Author | Eduardo Bravo
The Chinese internet giant Tencent __has commissioned the American __architectural firm, NBBJ, with the construction of a smart city in the province of Shenzhen. Planned from scratch, Net City, as it has been christened, will cover an area of just over two square kilometers.
These dimensions make it similar to Monte Carlo or Manhattan, __two references managed by media companies such as CNN, not just so its audience can get an idea of the size, but also as an __aspirational figure. Since, according to initial details, Net City wants to be a city of the future that is as appealing to live in as those two other cities, if not more.
The priority: Pedestrians, green spaces and self-driving vehicles
One of the reasons for this appeal lies in the decision of those responsible for Tencent to prioritize the needs and convenience of citizens, minimizing the impact of vehicles on the environment. Accordingly, apart from its commitment to electric public transport and not allowing vehicle access to certain areas, urban planning models will be based on so-called superblocks, sets of buildings with groups of internal streets open solely to pedestrians, so traffic is restricted to major roads around the outside.

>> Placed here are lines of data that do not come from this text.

(** * tiedot, package binprot: DB management features of the client

    A shallow embedding of [binprot/client_db.go] and a verification of its
    specification.  The client applies structural operations (create, rename,
    truncate, drop, index, unindex, scrub) to every shard of a workspace, then
    asks the shard servers to reload their schema.

    The Go code runs in a state-and-error monad over a [World]: the shard
    directories on disk, the shard handles the client holds open, the client's
    schema cache and the log of every call made to a collaborator.  A Go
    [error] result that is returned at once ([if err != nil { return err }]) is
    the failure of the monad; a nil dereference or a division by zero is a
    panic. *)

From Stdlib Require Import ZArith String Ascii List Lia DecimalString.
From stdpp Require Import base gmap strings list sorting.

Local Open Scope string_scope.
Local Open Scope list_scope.
Local Open Scope Z_scope.
Local Open Scope stdpp_scope.

(** ** Data *)

(** A Go [error]: the message it carries. *)
Definition error := string.

(** A document value as [encoding/json] decodes it ([interface{}]); [VNil] is
    Go's nil.  Numbers are kept as integers. *)
#[warnings="-register-all"]
Inductive Value : Type :=
| VNil
| VBool (b : bool)
| VNum (n : Z)
| VStr (s : string)
| VList (vs : list Value)
| VMap (kvs : list (string * Value)).

(** One collection inside one shard store: its index paths and its documents. *)
Record Col := mkCol {
  col_indexes : list (list string);
  col_docs : list (Z * Value)
}.

(** One shard store, the directory [workspace/i]: collection name to
    collection. *)
Abbreviation DB := (gmap string Col).

(** Modelled from the spec: the Schema Cache ([binprot.Schema] is declared in
    another file of the package).  Section 3: collection name to collection
    id; collection id to the ordered sequence of index paths; collection id to
    the set of joined-path strings. *)
Record Schema := mkSchema {
  colNameLookup : gmap string Z;
  indexPaths : gmap Z (list (list string));
  indexPathsJoint : gmap Z (gset string)
}.

(** Opcode of a routed command: only the hash-table put is used here. *)
Inductive Opcode := C_HT_PUT.

(** The calls the client makes to its collaborators, as the log records them.
    [i] is the shard index a store handle was opened on. *)
Inductive Event : Type :=
| EvOpenDB (i : nat)
| EvClose (i : nat)
| EvCreate (i : nat) (name : string)
| EvRename (i : nat) (oldName newName : string)
| EvTruncate (i : nat) (name : string)
| EvDrop (i : nat) (name : string)
| EvBPIndex (i : nat) (name : string) (idxPath : list string)
| EvUnindex (i : nat) (name : string) (idxPath : list string)
| EvPing
| EvNotice (msg : string)
| EvNow
| EvReload
| EvApproxDocCount (colName : string)
| EvGetDocPage (colName : string) (page total : Z) (tolerant : bool)
| EvInsertRecovery (colID docID : Z) (doc : Value)
| EvSendCmd (shard : Z) (retry : bool) (op : Opcode) (params : list (list Z)).

(** The client and what it acts upon.  [disk] holds the shard directories
    [workspace/0 .. workspace/(N-1)] as the client's own store handles read
    and change them; [handles] the shard indices of the store handles opened
    and not yet closed; [log] the calls made so far, oldest first.  What the
    shard servers write on a routed command (a recovery insert, a hash-table
    put) is theirs to decide: the command is in the log, its effect is not
    replayed on [disk]. *)
Record World := mkWorld {
  id : Z;
  disk : list DB;
  handles : list nat;
  schema : Schema;
  log : list Event
}.

(** [client.nProcs]: the shard count, fixed when the workspace was created,
    one numbered directory per shard. *)
Definition nProcs (w : World) : nat := length (disk w).

Definition set_disk (d : list DB) (w : World) : World :=
  mkWorld (id w) d (handles w) (schema w) (log w).
Definition set_handles (h : list nat) (w : World) : World :=
  mkWorld (id w) (disk w) h (schema w) (log w).
Definition set_schema (s : Schema) (w : World) : World :=
  mkWorld (id w) (disk w) (handles w) s (log w).
Definition set_log (l : list Event) (w : World) : World :=
  mkWorld (id w) (disk w) (handles w) (schema w) l.

(** The collaborators, outside this file.  [fault n ev] lets the call [ev],
    made after [n] earlier calls, fail with an I/O error.  The shard servers
    read the shard directories: they decide which schema a reload yields, and
    which document count and which pages a scan of a collection returns.  The
    remaining fields are functions of other packages: [db.GetIn], [fmt.Sprint],
    [db.StrHash], [Schema.GetHTIDByPath], and the constant
    [db.INDEX_PATH_SEP]. *)
Record Collab := mkCollab {
  fault : nat -> Event -> option error;
  UnixNano : nat -> Z;
  srv_schema : nat -> list DB -> Schema;
  srv_docCount : list DB -> string -> Z;
  srv_docPage : list DB -> string -> Z -> Z -> bool -> list (Z * Value);
  GetIn : Value -> list string -> list Value;
  Sprint : Value -> string;
  StrHash : string -> Z;
  GetHTIDByPath : Schema -> string -> list string -> Z;
  INDEX_PATH_SEP : string
}.

(** ** The monad *)

Inductive Res (A : Type) : Type :=
| Ok (a : A)
| Fail (e : error)
| Panic.
Arguments Ok {A} a.
Arguments Fail {A} e.
Arguments Panic {A}.

Definition M (A : Type) : Type := World -> Res A * World.

Definition ret {A} (a : A) : M A := fun w => (Ok a, w).
Definition bind {A B} (m : M A) (k : A -> M B) : M B := fun w =>
  match m w with
  | (Ok a, w') => k a w'
  | (Fail e, w') => (Fail e, w')
  | (Panic, w') => (Panic, w')
  end.
Definition fail {A} (e : error) : M A := fun w => (Fail e, w).
Definition panic {A} : M A := fun w => (Panic, w).
Definition get : M World := fun w => (Ok w, w).
Definition modify (f : World -> World) : M unit := fun w => (Ok tt, f w).

#[global] Instance M_ret : MRet M := @ret.
#[global] Instance M_bind : MBind M := fun A B k m => bind m k.

(** [for _, x := range l { body }]. *)
Fixpoint forM_ {A} (l : list A) (body : A -> M unit) : M unit :=
  match l with
  | [] => ret tt
  | x :: l' => body x ;; forM_ l' body
  end.

(** [strconv.Itoa], [%d]. *)
Definition Itoa (z : Z) : string := NilZero.string_of_int (Z.to_int z).

(** [%v] of a slice of strings. *)
Definition show_path (p : list string) : string :=
  "[" +:+ String.concat " " p +:+ "]".

Section Client.

Variable E : Collab.

(** A call to a collaborator is logged; [tick] returns its number, the count
    of the calls made before it. *)
Definition tick (ev : Event) : M nat := fun w =>
  (Ok (length (log w)), set_log (log w ++ [ev]) w).

(** A call that can fail: the Go [error] it returns, an I/O fault that the
    environment injects or nil. *)
Definition io_err (ev : Event) : M (option error) :=
  n ← tick ev;
  ret (fault E n ev).

(** The same call where the caller returns the error at once; a call that
    fails has no effect.  The result is the number of the call. *)
Definition io (ev : Event) : M nat := fun w =>
  match fault E (length (log w)) ev with
  | Some e => (Fail e, set_log (log w ++ [ev]) w)
  | None => (Ok (length (log w)), set_log (log w ++ [ev]) w)
  end.

(** ** Shard Store (package db, a collaborator)

    Modelled from the spec: the primitives of section 6 ([open], [create],
    [rename], [truncate], [drop], [buildIndex], [removeIndex], [close], [use]),
    each [ok|error].  A primitive fails when what it names is absent
    (or, for a creation, already present) and then changes nothing. *)

Definition db_create (name : string) (db : DB) : error + DB :=
  match db !! name with
  | Some _ => inl ("Collection " +:+ name +:+ " already exists")
  | None => inr (<[name := mkCol [] []]> db)
  end.

Definition db_rename (oldName newName : string) (db : DB) : error + DB :=
  match db !! oldName with
  | None => inl ("Collection " +:+ oldName +:+ " does not exist")
  | Some c =>
      match db !! newName with
      | Some _ => inl ("Collection " +:+ newName +:+ " already exists")
      | None => inr (<[newName := c]> (delete oldName db))
      end
  end.

Definition db_truncate (name : string) (db : DB) : error + DB :=
  match db !! name with
  | None => inl ("Collection " +:+ name +:+ " does not exist")
  | Some c => inr (<[name := mkCol (col_indexes c) []]> db)
  end.

Definition db_drop (name : string) (db : DB) : error + DB :=
  match db !! name with
  | None => inl ("Collection " +:+ name +:+ " does not exist")
  | Some _ => inr (delete name db)
  end.

Definition col_index (name : string) (idxPath : list string) (db : DB) : error + DB :=
  match db !! name with
  | None => inl ("Collection " +:+ name +:+ " does not exist")
  | Some c =>
      if decide (idxPath ∈ col_indexes c)
      then inl ("Path " +:+ show_path idxPath +:+ " is already indexed")
      else inr (<[name := mkCol (col_indexes c ++ [idxPath]) (col_docs c)]> db)
  end.

Definition col_unindex (name : string) (idxPath : list string) (db : DB) : error + DB :=
  match db !! name with
  | None => inl ("Collection " +:+ name +:+ " does not exist")
  | Some c =>
      if decide (idxPath ∈ col_indexes c)
      then inr (<[name := mkCol (filter (λ p, p ≠ idxPath) (col_indexes c)) (col_docs c)]> db)
      else inl ("Path " +:+ show_path idxPath +:+ " is not indexed")
  end.

(** A primitive called on the store handle of shard [i]. *)
Definition store_op (i : nat) (ev : Event) (f : DB -> error + DB) : M unit :=
  io ev ;;
  w ← get;
  match disk w !! i with
  | None => panic
  | Some db =>
      match f db with
      | inl e => fail e
      | inr db' => modify (set_disk (<[i := db']> (disk w)))
      end
  end.

(** [db.OpenDB(path.Join(client.workspace, strconv.Itoa(i)))]: the handle is
    the shard index. *)
Definition OpenDB (i : nat) : M nat :=
  io (EvOpenDB i) ;;
  w ← get;
  match disk w !! i with
  | None => fail ("open " +:+ Itoa (Z.of_nat i) +:+ ": no such shard")
  | Some _ => modify (set_handles (handles w ++ [i])) ;; ret i
  end.

(** The handles without the one opened last on shard [i]. *)
Fixpoint remove_last (i : nat) (l : list nat) : list nat :=
  match l with
  | [] => []
  | j :: l' =>
      if decide (i ∈ l') then j :: remove_last i l'
      else if decide (i = j) then l' else j :: l'
  end.

Definition Close (clientDB : nat) : M unit :=
  io (EvClose clientDB) ;;
  w ← get;
  modify (set_handles (remove_last clientDB (handles w))).

Definition Create_db (clientDB : nat) (name : string) : M unit :=
  store_op clientDB (EvCreate clientDB name) (db_create name).
Definition Rename_db (clientDB : nat) (oldName newName : string) : M unit :=
  store_op clientDB (EvRename clientDB oldName newName) (db_rename oldName newName).
Definition Truncate_db (clientDB : nat) (name : string) : M unit :=
  store_op clientDB (EvTruncate clientDB name) (db_truncate name).
Definition Drop_db (clientDB : nat) (name : string) : M unit :=
  store_op clientDB (EvDrop clientDB name) (db_drop name).

(** [clientDB.Use(name)]: the collection, or nil when the shard has none of
    that name.  A lookup in the opened store, not a call that can fail. *)
Definition Use (clientDB : nat) (name : string) : M (option (nat * string)) :=
  w ← get;
  match disk w !! clientDB ≫= (.!! name) with
  | Some _ => ret (Some (clientDB, name))
  | None => ret None
  end.

(** [col.BPIndex(idxPath)] and [col.Unindex(idxPath)]: a nil [col] is
    dereferenced. *)
Definition BPIndex (col : option (nat * string)) (idxPath : list string) : M unit :=
  match col with
  | None => panic
  | Some (i, name) => store_op i (EvBPIndex i name idxPath) (col_index name idxPath)
  end.
Definition Unindex_col (col : option (nat * string)) (idxPath : list string) : M unit :=
  match col with
  | None => panic
  | Some (i, name) => store_op i (EvUnindex i name idxPath) (col_unindex name idxPath)
  end.

(** Modelled from the spec: [reqMaintAccess] (another file of the package).
    Section 4.1: it takes the maintenance lock, executes the closure, releases
    the lock and returns the closure's error verbatim.  With one thread of
    control the lock leaves no trace. *)
Definition reqMaintAccess (f : M unit) : M unit := f.

(** ** client_db.go *)

Definition forAllDBsDo (fun_ : nat -> M unit) : M unit :=
  w ← get;
  forM_ (seq 0 (nProcs w)) (λ i,
    clientDB ← OpenDB i;
    fun_ clientDB ;;
    Close clientDB).

(** Create a new collection. *)
Definition Create (colName : string) : M unit :=
  reqMaintAccess (forAllDBsDo (λ clientDB, Create_db clientDB colName)).

(** Rename a collection. *)
Definition Rename (oldName newName : string) : M unit :=
  reqMaintAccess (forAllDBsDo (λ clientDB, Rename_db clientDB oldName newName)).

(** Truncate a collection. *)
Definition Truncate (colName : string) : M unit :=
  reqMaintAccess (forAllDBsDo (λ clientDB, Truncate_db clientDB colName)).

The aim is to promote relationships between members of the community, reduce travel distances and facilitate flexible working days or tele-working, should the population need to be confined again in the future, as with the COVID-19 pandemic. In fact, given its urban design and the geographic situation of Net City, next to the Chinese coast, the place could be very easily isolated from the rest of the country. In any event, this is not the intention of Tencent, who aim to make Net City not an island, but a vibrant city that becomes a hive of activity and maintains stable relationships with other surrounding cities, with roads, bridges, ferry routes and various subway lines being built for this purpose.
Innovation and environmental sustainability in just one place
Likewise, the city’s buildings, distributed in different areas based on the type of activity carried out –administrative, commercial, educational, leisure or residential–, will be smart and respectful with the environment. They will be equipped with solar panels to generate their own energy, reclaimed water systems and as this may not be enough to combat climate change, the buildings will be raised to avoid the damage caused by possible rising sea levels.
The construction of the project will begin at the end of this year and the first phase is expected to be completed by 2022. The rest will not be completed until 2027, although these deadlines may vary due to COVID-19 and the resulting economic crisis.
This has been the case with the smart city that was being built by the company Sidewalk Labs in the center of Quayside, Toronto and which has been rendered economically unfeasible by the pandemic. Despite the benefits that this new smart environment was going to provide for the Canadian city in the way of the creation of jobs and a business center, at the moment there are no investors wanting to put up money for the construction.
In any event, those responsible hope that at least some of the ideas and solutions that were going to be executed in Canada can now be applied in other areas. For example, in Net City or any other Chinese city, bearing in mind that the country’s government, in the medium-term, needs smart urban centers capable of accommodating 70% of the population, which is the percentage expected to live in cities by 2035. A staggering one billion people.